"""
(** * Crypto data collection

    A shallow embedding of [crypto-analysis-portfolio/src/data_collection.py]
    (class [CryptoDataCollector] and [main]) together with the constants of
    [config/config.py] it reads.

    Conventions of the model.
    - A Python exception is a value of [exn]; a call either returns or raises
      ([outcome]).  Every subclass of [requests.exceptions.RequestException]
      (connection errors, [HTTPError] from [raise_for_status], and the
      [JSONDecodeError] that [Response.json] raises since requests 2.27) is the
      one constructor [RequestException], because the handlers of the module
      catch the base class only.
    - The network, the wall clock and the file system are the environment: the
      remote API is a function from the request to what comes back, the clock a
      function from the number of earlier readings to the time, and the file
      system says which paths can be opened for writing.  What the collector
      does to them is recorded in a [world] that is threaded through the calls.
    - A float64 cell is an IEEE 754 binary64 value ([spec_float] with 53 bits
      of precision), with its signed zeros, infinities and NaN; division and
      subtraction round to nearest even, overflow to an infinity and underflow
      to a zero as the hardware does.  [np.log] of a positive finite float
      [x] is kept as the symbol [Ln x]: the float64 the C library returns for
      the logarithm of [x].
    - A number of a payload is kept as the JSON literal it is.  An integer
      literal is read as a Python [int] of any size; a literal with a fraction
      or an exponent is read as the nearest [float], an infinity when it
      overflows.  JSON has no literal for NaN, so no number of a payload is
      NaN.
    - The columns of a frame are typed as pandas types them: a list of
      integers within 64 bits makes an [int64] or [uint64] column, a list with
      a float makes a [float64] column, and a list with an integer beyond
      64 bits, or with both a negative integer and one above the [int64]
      range, is kept as a column of Python objects, on which arithmetic is
      that of Python ([ZeroDivisionError], [OverflowError]) and [np.log]
      raises [TypeError].
    - A decoded chart payload is a JSON object whose members are arrays of
      arrays of numbers.  Members may be absent, inner arrays may be short and
      the outer arrays may differ in length.  A decoded quote body is [null]
      an array, or a JSON object of flat objects of numbers.  Payloads of
      other shapes (a string or [null] where a number is expected, a scalar
      where an object is expected) are not covered. *)

From Stdlib Require Import List String Ascii ZArith.
From Stdlib Require Import Lia Bool Arith.
From Stdlib Require Import Floats.SpecFloat.
Import ListNotations.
"""
Quote exactly the stretch of lines above that starts at the first one and ends at the line with "subclass of [requests.exceptions.RequestException]", and nothing beyond it.

### [Result of the task]
(** * Crypto data collection

    A shallow embedding of [crypto-analysis-portfolio/src/data_collection.py]
    (class [CryptoDataCollector] and [main]) together with the constants of
    [config/config.py] it reads.

    Conventions of the model.
    - A Python exception is a value of [exn]; a call either returns or raises
      ([outcome]).  Every subclass of [requests.exceptions.RequestException]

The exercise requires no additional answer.